Severe limitations abound on this album. Few tracks run longer than two minutes, and many under a minute. Definitions and geographic locales are supplied, and with no conclusions drawn. The songs are dry and sometimes border on the abusive as Gilbert’s monotone buzzsawing guitar gnaws away at everything in its path. The lexicon of 1977 punk rock (UK) is utilised by Wire as a template to superimpose their strict, mapped-out boundaries and coordinates, so it’s little wonder that the imagery of maps, territories and similar guides to geographic locales proliferate many of their song titles and lyrics. But the queerest thing about “Pink Flag” is that for all its mono-sonic tendencies, what proliferates beneath Gilbert’s distorted and rudimentary Flyte guitar brown outs are catchy pop structures of gravitational pull, luring pop melodies insidiously to the surface. Newman’s droogish vocals bark out while Gilbert’s abrasoid, high-distortion’d guitar work maintains the same flat, buzztone qualities throughout the entire record as though it were a constant pallet of sound to be turned on like a water tap whenever deemed necessary while Gotobed’s drumming shifts between hard-hitting, well-placed economy and tidy (almost dainty) hi-hat trimmings as they all set about over Graham Lewis’ bass propulsions.
“Pink Flag” is 21 songs crammed into a single LP that contained missives more than songs, most of them shouted out and played with all the speed of musicians who first measured out the perimeters of their songs first by length, then by lyrics and finally set it all to music.
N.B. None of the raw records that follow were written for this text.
(** * MetaHire v2: experience aggregation, match scoring, response coercion

    A shallow embedding of the post-processing code of the repository:
    - [experience_calculator.calculate_experience] (date-range parsing and
      aggregation of work experience),
    - [match.unified_match_endpoint] with its [MATCH_SCORES] table,
    - the two places where raw model output is turned into JSON
      ([resume_parser.generate_gpt_insights] and [app.parse_natural_query]),
    - the services around them: [match.match_item] and the reading of the
      request body, [resume_parser.upload_resume] with the two functions
      of [text_extractor], [app.generate_elasticsearch_query] and
      [app.process_query].

    Conventions.  A text is the sequence of the bytes of its UTF-8
    encoding; the replies of the model and the bodies of the requests are
    read as ASCII text, employment dates as Unicode text.  A Python float is
    the rational number it stands for: the arithmetic of
    [calculate_experience] is that of binary64, rounded to nearest with ties
    to even, and [round(x, 1)] is round-half-even to one decimal on the
    exact value of the float, as CPython computes it.  The scores of the
    match endpoint are kept as exact rationals: their sums are sums of
    halves, and the rounding of the one division that ends a mean is left
    out.  The numbers of a JSON value are finite. *)

From Stdlib Require Import ZArith QArith Qabs Qround Qcanon String Ascii List Lia Lqa Bool.
From stdpp Require Import base gmap strings list.

Local Open Scope string_scope.
Local Open Scope Z_scope.
Local Open Scope list_scope.
Local Open Scope stdpp_scope.

Set Warnings "-clear-no-such-hyp".

(** ** Text primitives of the Python runtime *)

Module Text.

(** [str.isspace] on one ASCII character, which is also the class [\s] of
    the [re] module: TAB, LF, VT, FF, CR, FS, GS, RS, US and space. *)
Definition is_space (c : ascii) : bool :=
  let n := N_of_ascii c in
  ((9 <=? n) && (n <=? 13) || (28 <=? n) && (n <=? 32))%N.

(** Value of a decimal digit, the class [\d] restricted to ASCII. *)
Definition digit_value (c : ascii) : option Z :=
  let n := Z.of_N (N_of_ascii c) in
  if (48 <=? n) && (n <=? 57) then Some (n - 48) else None.

Definition is_upper (c : ascii) : bool :=
  let n := N_of_ascii c in ((65 <=? n) && (n <=? 90))%N.

Definition lower_char (c : ascii) : ascii :=
  if is_upper c then ascii_of_N (N_of_ascii c + 32) else c.

(** [str.lower], on the ASCII letters.  (It is only compared with ASCII
    words: a character outside ASCII never becomes an ASCII letter of
    these words in lower case, so the comparison fails either way.) *)
Fixpoint lower (s : string) : string :=
  match s with
  | EmptyString => EmptyString
  | String c s' => String (lower_char c) (lower s')
  end.

Fixpoint lstrip (s : string) : string :=
  match s with
  | EmptyString => EmptyString
  | String c s' => if is_space c then lstrip s' else s
  end.

Fixpoint rstrip (s : string) : string :=
  match s with
  | EmptyString => EmptyString
  | String c s' =>
      match rstrip s' with
      | EmptyString => if is_space c then EmptyString else String c EmptyString
      | r => String c r
      end
  end.

(** [str.strip()] *)
Definition strip (s : string) : string := rstrip (lstrip s).

(** [s.startswith(c)] and [s.endswith(c)] for a one-character argument. *)
Definition startswith (c : ascii) (s : string) : bool :=
  match s with
  | String a _ => Ascii.eqb a c
  | EmptyString => false
  end.

Fixpoint endswith (c : ascii) (s : string) : bool :=
  match s with
  | EmptyString => false
  | String a EmptyString => Ascii.eqb a c
  | String _ s' => endswith c s'
  end.

(** [s.replace(a, b)] for one-character [a] and [b]. *)
Fixpoint replace (a b : ascii) (s : string) : string :=
  match s with
  | EmptyString => EmptyString
  | String c s' => String (if Ascii.eqb c a then b else c) (replace a b s')
  end.

(** [s.split(" - ")]: the pieces between the non-overlapping occurrences
    of the separator, found from left to right.  The result is never
    empty. *)
Fixpoint split_dash (s : string) : list string :=
  match s with
  | EmptyString => [EmptyString]
  | String c s' =>
      let keep :=
        match split_dash s' with
        | piece :: pieces => String c piece :: pieces
        | [] => [String c EmptyString]
        end in
      match s' with
      | String c2 (String c3 rest) =>
          if Ascii.eqb c " " && Ascii.eqb c2 "-" && Ascii.eqb c3 " "
          then EmptyString :: split_dash rest
          else keep
      | _ => keep
      end
  end.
And these rigid pre-sets created an ultimate economy of noise that would reverberate for decades. From moments into side one’s entry (“Reuters”) to its exit (the title track, “Pink Flag”) the album lays into the listener as scathing drone-guitar buzzsawing surrounds eight briefer excursions. The second track, “Field Days For The Sundays” is 28 seconds long and it’s over before you’ve even read the lyrics. Then “Three Girl Rhumba” rushes in with almost sped-up skank. Then the roaring sawn-off and guitar-led “Ex-Lion Tamer” which illustrates Wire’s power as a group already capable of producing aggressive, multi-tiered pop epics. “Lowdown” follows, one of the two tracks on “Pink Flag” at odds with the rest of the album’s residents. This and “Strange” (on side two) were probably made to not fit in on purpose, dirge-like and dire as hell. But then a four-song exercise in skeletal amphetamine repetition ensues as the ultra-stripped down “Start To Move,” “Brazil,” “It’s So Obvious” and “Surgeon’s Girl” (all with an average length of 1 minute 22 seconds) all rush by until the menace of the closing title track, “Pink Flag.” Here the same blatant guitar assaults and powerful, restrained drumming and bass reverberations they hit you over the head with on “Reuters” reconvenes.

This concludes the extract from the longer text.